Dataset entries
(** * ksm_preload: the interposition layer of [libksm_preload.c]

    A shallow embedding of [src/libksm_preload.c] and the properties of
    its lazy initialiser, its merge policy and its five wrappers.

    The C file is written for glibc on Linux (LP64): [size_t],
    [uintptr_t] and [unsigned long] are 64-bit unsigned, [int] is 32-bit
    and [long] is 64-bit signed.  Integers are modelled as [Z] with the
    wrap-around of the unsigned types written out ([to_size_t]).

    The program talks to the outside through libc and the kernel
    ([getenv], [strtol], [dlsym], [dlerror], [sysconf], [madvise],
    [pthread_mutex_lock]) and through the five function pointers it
    delegates to.  These are not part of the repository: the pure ones
    ([strtol], the error-checking mutex) are modelled after their
    documented behaviour, the others are oracles of a [host] record, and
    every call that leaves the library is recorded in a trace.

    The [DEBUG] build only adds [fprintf]s and is not modelled. *)

From Stdlib Require Import ZArith String Ascii List Bool Lia.
From Stdlib Require Import DecimalString DecimalN.
Import ListNotations.
Open Scope string_scope.
Open Scope Z_scope.

(** ** Machine integers *)

(** Conversion to [size_t] / [uintptr_t] / [unsigned long]. *)
Definition to_size_t (z : Z) : Z := z mod 2 ^ 64.

(** The values a [size_t] (or a pointer) can hold. *)
Definition in_size_t (z : Z) : Prop := 0 <= z < 2 ^ 64.

Definition INT_MAX : Z := 2147483647.
Definition LONG_MAX : Z := 9223372036854775807.
Definition LONG_MIN : Z := -9223372036854775808.

(** C truth value of an integer expression. *)
Definition nonzero (z : Z) : bool := negb (z =? 0).

(** ** Constants of the system headers

    [<sys/mman.h>] and [<dlfcn.h>] are not part of the repository; the
    model takes their constants as parameters. *)
Record platform : Type := {
  MAP_PRIVATE : Z;
  MAP_ANONYMOUS : Z;
  MAP_GROWSDOWN : Z;
  MAP_STACK : Z;
  MADV_MERGEABLE : Z;
  MREMAP_FIXED : Z;
  RTLD_NEXT : Z
}.

(** The values of Linux on x86-64, used for the concrete runs. *)
Definition linux : platform := {|
  MAP_PRIVATE := 0x02;
  MAP_ANONYMOUS := 0x20;
  MAP_GROWSDOWN := 0x0100;
  MAP_STACK := 0x20000;
  MADV_MERGEABLE := 12;
  MREMAP_FIXED := 2;
  RTLD_NEXT := -1
|}.

(** ** The host: loader, environment and the delegated primitives

    [H] is the state of whatever implements the real allocation
    primitives.  A function pointer is the address it holds; [run_*]
    give what calling the code at that address does. *)
Record host (H : Type) : Type := {
  (* addresses of __libc_calloc, __libc_malloc, __mmap, __libc_realloc *)
  libc_calloc : Z;
  libc_malloc : Z;
  libc_mmap : Z;
  libc_realloc : Z;
  (* getenv: None is the NULL result *)
  getenv : string -> option string;
  (* dlsym (handle, symbol): 0 is the NULL result *)
  dlsym : Z -> string -> Z;
  (* the text dlerror () returns after the lookup of a symbol failed *)
  dlerror : string -> string;
  (* sysconf (_SC_PAGESIZE) *)
  sysconf_pagesize : Z;
  run_calloc : Z -> Z -> Z -> H -> Z * H;
  run_malloc : Z -> Z -> H -> Z * H;
  run_mmap : Z -> Z -> Z -> Z -> Z -> Z -> Z -> H -> Z * H;
  (* the last list holds the variadic arguments of the call *)
  run_mremap : Z -> Z -> Z -> Z -> Z -> list Z -> H -> Z * H;
  run_realloc : Z -> Z -> Z -> H -> Z * H
}.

◆ What is being asked ◆
Print nothing but the lines from the one that contains "MAP_STACK := 0x20000;" to the final line of the data, both included, exactly as they read.

◆ Reply to the exercise ◆
  MAP_STACK := 0x20000;
  MADV_MERGEABLE := 12;
  MREMAP_FIXED := 2;
  RTLD_NEXT := -1
|}.

(** ** The host: loader, environment and the delegated primitives

    [H] is the state of whatever implements the real allocation
    primitives.  A function pointer is the address it holds; [run_*]
    give what calling the code at that address does. *)
Record host (H : Type) : Type := {
  (* addresses of __libc_calloc, __libc_malloc, __mmap, __libc_realloc *)
  libc_calloc : Z;
  libc_malloc : Z;
  libc_mmap : Z;
  libc_realloc : Z;
  (* getenv: None is the NULL result *)
  getenv : string -> option string;
  (* dlsym (handle, symbol): 0 is the NULL result *)
  dlsym : Z -> string -> Z;
  (* the text dlerror () returns after the lookup of a symbol failed *)
  dlerror : string -> string;
  (* sysconf (_SC_PAGESIZE) *)
  sysconf_pagesize : Z;
  run_calloc : Z -> Z -> Z -> H -> Z * H;
  run_malloc : Z -> Z -> H -> Z * H;
  run_mmap : Z -> Z -> Z -> Z -> Z -> Z -> Z -> H -> Z * H;
  (* the last list holds the variadic arguments of the call *)
  run_mremap : Z -> Z -> Z -> Z -> Z -> list Z -> H -> Z * H;
  run_realloc : Z -> Z -> Z -> H -> Z * H
}.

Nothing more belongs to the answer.